Pain in the shoulder, elbow, wrist, or hand can feel local, but the driver is not always local. A shoulder problem may involve the neck, ribcage, shoulder blade control, rotator cuff strength, training volume, or work position. Elbow and wrist symptoms may involve grip demands, tendon load, nerve sensitivity, or how the whole arm is being used.

MPR starts by understanding the pattern. Where is the pain? What motions trigger it? Does it connect to lifting, throwing, desk work, gripping, pushing, pulling, sleeping position, or previous injury? Are there numbness, tingling, weakness, or carpal tunnel-like symptoms that require a more careful nerve assessment or medical referral?

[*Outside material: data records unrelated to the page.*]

Lemma length_pretty_positive (p : positive) :
  (10 ^ (Z.of_nat (String.length (pretty (N.pos p))) - 1) ≤ Z.pos p <
   10 ^ Z.of_nat (String.length (pretty (N.pos p))))%Z.
Proof.
  destruct (pretty_positive_head p) as (c & r & h & Hp & Hc & Hr & Hh & H1 & Hv & Hlt).
  rewrite Hp. cbn [String.length].
  replace (Z.of_nat (S (String.length r)) - 1)%Z with (Z.of_nat (String.length r)) by lia.
  rewrite Nat2Z.inj_succ, Z.pow_succ_r by lia.
  assert (Z.pos p = Z.of_N (N.pos p)) as -> by done. rewrite Hv.
  rewrite N2Z.inj_add, N2Z.inj_mul, N2Z.inj_pow, nat_N_Z.
  apply N2Z.inj_lt in Hlt. rewrite N2Z.inj_pow, nat_N_Z in Hlt.
  change (Z.of_N 10) with 10%Z in *.
  set (P := (10 ^ Z.of_nat (String.length r))%Z) in *.
  assert (0 < P)%Z by (apply Z.pow_pos_nonneg; lia).
  nia.
Qed.

End ParseInt.

(** ** What parseInt reads of a printed Number *)

Section PrintedNumbers.

Lemma app_string_nil_r s : s +:+ "" = s.
Proof. induction s as [|c s IH]; [done|]. rewrite app_string_cons. by f_equal. Qed.

Lemma sign_of_cons (negative : bool) (c : ascii) (r : string) :
  sign_of negative +:+ String c r =
    if negative then String "-" (String c r) else String c r.
Proof. by destruct negative. Qed.

(** Digits followed by the end of the string or by a character that is
    neither a digit nor an x: parseInt reads the digits. *)
Lemma parse_integer_digits (negative : bool) (d rest : string) :
  all_decimal d → d ≠ "" →
  (rest = "" ∨ ∃ c r, rest = String c r ∧ digit_value 10 c = None ∧
                      c ≠ "x"%char ∧ c ≠ "X"%char) →
  parse_integer (sign_of negative +:+ d +:+ rest) =
    Some ((if negative then -1 else 1) * Z.of_N (parse_digits 10 0 d))%Z.
Proof.
  intros Hd Hne Hrest. destruct d as [|c d]; [done|]. destruct Hd as [Hc Hd].
  rewrite app_string_cons.
  assert (parse_digits 10 0 (String c (d +:+ rest)) = parse_digits 10 0 (String c d))
    as Hv.
  { rewrite <- app_string_cons, parse_digits_app by done.
    destruct Hrest as [->|(c' & r' & -> & Hn & _)]; [done|].
    by apply parse_digits_stop. }
  rewrite parse_integer_signed; [by rewrite Hv|done|..].
  - intros r' Hr. destruct d as [|c' d].
    + rewrite app_string_nil in Hr.
      destruct Hrest as [->|(c' & r'' & -> & _ & Hx & _)]; [done|]. congruence.
    + rewrite app_string_cons in Hr. destruct Hd as [Hc' _].
      injection Hr as -> _. vm_compute in Hc'. destruct Hc' as [_ H]. by apply H.
  - intros r' Hr. destruct d as [|c' d].
    + rewrite app_string_nil in Hr.
      destruct Hrest as [->|(c' & r'' & -> & _ & _ & Hx)]; [done|]. congruence.
    + rewrite app_string_cons in Hr. destruct Hd as [Hc' _].
      injection Hr as -> _. vm_compute in Hc'. destruct Hc' as [_ H]. by apply H.
Qed.

Lemma parse_integer_pretty (n : Z) : parse_integer (pretty n) = Some n.
Proof.
  destruct n as [|p|p].
  - reflexivity.
  - destruct (parse_pretty_positive p) as (Hd & Hne & Hv).
    change (pretty (Z.pos p)) with (pretty (N.pos p)).
    rewrite parse_integer_decimal by done. by rewrite Hv.
  - destruct (parse_pretty_positive p) as (Hd & Hne & Hv).
    change (pretty (Z.neg p)) with (String "-" (pretty (N.pos p))).
    rewrite parse_integer_minus, parse_magnitude_decimal by done.
    simpl. rewrite Hv. f_equal.
Qed.

(** [parseInt] of a Number printed in plain decimal reads it back. *)
Lemma parseInt_JNumber (n : Z) :
  (Z.abs n < 10 ^ 21)%Z → parseInt (JNumber n) = Some (nearest_Number n).
Proof.
  intros Hn. unfold parseInt, parseInt_string, ToString.
  rewrite bool_decide_eq_true_2 by done. by rewrite parse_integer_pretty.
Qed.

(** Of a Number in exponent notation parseInt reads the first digit. *)
Lemma strip_zeros_head (c : ascii) (r : string) :
  c ≠ "0"%char → ∃ r', strip_zeros (String c r) = String c r'.
Proof.
  intros Hc. cbn [strip_zeros]. destruct (strip_zeros r); [|eauto].
  rewrite bool_decide_eq_false_2 by done. eauto.
Qed.

Lemma parse_integer_exponent_form (negative : bool) (c : ascii) (r : string)
    (e : Z) (h : N) :
  decimal_char c → digit_value 10 c = Some h →
  parse_integer (sign_of negative +:+ exponent_form (String c r) e) =
    Some ((if negative then -1 else 1) * Z.of_N h)%Z.
Proof.
  intros Hc Hh.
  assert (∃ c' r', exponent_form (String c r) e = String c "" +:+ String c' r' ∧
                   digit_value 10 c' = None ∧ c' ≠ "x"%char ∧ c' ≠ "X"%char)
    as (c' & r' & -> & Hn & Hx & HX).
  { unfold exponent_form. destruct r as [|c0 r0].
    - exists "e"%char. eexists. split; [reflexivity|done].
    - exists "."%char. eexists. split; [reflexivity|done]. }
  rewrite parse_integer_digits; [|done|done|right; eauto 10].
  cbn [parse_digits]. by rewrite Hh.
Qed.

(** Two ways of naming the first digit of an integer agree. *)
Lemma leading_digit_unique (x h L d k : Z) :
  (0 ≤ L)%Z → (1 ≤ h ≤ 9)%Z → (1 ≤ d ≤ 9)%Z →
  (h * 10 ^ L ≤ x < (h + 1) * 10 ^ L)%Z →
  (d * 10 ^ k ≤ x < (d + 1) * 10 ^ k)%Z →
  h = d.
Proof.
  intros HL Hh Hd Hx Hk.
  assert (0 ≤ k)%Z as Hk0.
  { destruct (decide (0 ≤ k)%Z); [done|]. rewrite Z.pow_neg_r in Hk by lia. lia. }
  assert (0 < 10 ^ L)%Z by (apply Z.pow_pos_nonneg; lia).
  assert (0 < 10 ^ k)%Z by (apply Z.pow_pos_nonneg; lia).
  assert (L = k) as ->.
  { assert (10 ^ L < 10 ^ (k + 1))%Z as H1.
    { rewrite Z.pow_add_r, Z.pow_1_r by lia. nia. }
    assert (10 ^ k < 10 ^ (L + 1))%Z as H2.
    { rewrite Z.pow_add_r, Z.pow_1_r by lia. nia. }
    apply Z.pow_lt_mono_r_iff in H1; [|lia..].
    apply Z.pow_lt_mono_r_iff in H2; [|lia..]. lia. }
  nia.
Qed.

Lemma pretty_positive_leading (p : positive) (d k : Z) :
  (1 ≤ d ≤ 9)%Z → (d * 10 ^ k ≤ Z.pos p < (d + 1) * 10 ^ k)%Z →
  ∃ c r, pretty (N.pos p) = String c r ∧ decimal_char c ∧ c ≠ "0"%char ∧
         digit_value 10 c = Some (Z.to_N d).
Proof.
  intros Hd Hk.
  destruct (pretty_positive_head p) as (c & r & h & Hp & Hc & Hr & Hh & H1 & Hv & Hlt).
  exists c, r. split; [done|]. split; [done|].
  assert (Z.of_N h = d) as <-.
  { apply (leading_digit_unique (Z.pos p) _ (Z.of_nat (String.length r)) _ k);
      [lia|lia|done| |done].
    assert (Z.pos p = Z.of_N (N.pos p)) as -> by done. rewrite Hv.
    rewrite N2Z.inj_add, N2Z.inj_mul, N2Z.inj_pow, nat_N_Z.
    apply N2Z.inj_lt in Hlt. rewrite N2Z.inj_pow, nat_N_Z in Hlt.
    change (Z.of_N 10) with 10%Z in *. lia. }
  rewrite N2Z.id. split; [|done].
  intros ->. vm_compute in Hh. simplify_eq. lia.
Qed.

The assessment may include neck and upper back motion, shoulder mechanics, rib mobility, shoulder blade control, strength, grip-related testing, soft-tissue sensitivity, nerve irritability, and how the arm handles load.

Care may include chiropractic and joint care, soft-tissue work, instrument-assisted soft-tissue work when appropriate, corrective exercise, mobility work, nerve-related positioning strategies, taping, ergonomic changes, and progressive strengthening. The goal is usable motion and load tolerance, not a generic shoulder or wrist routine.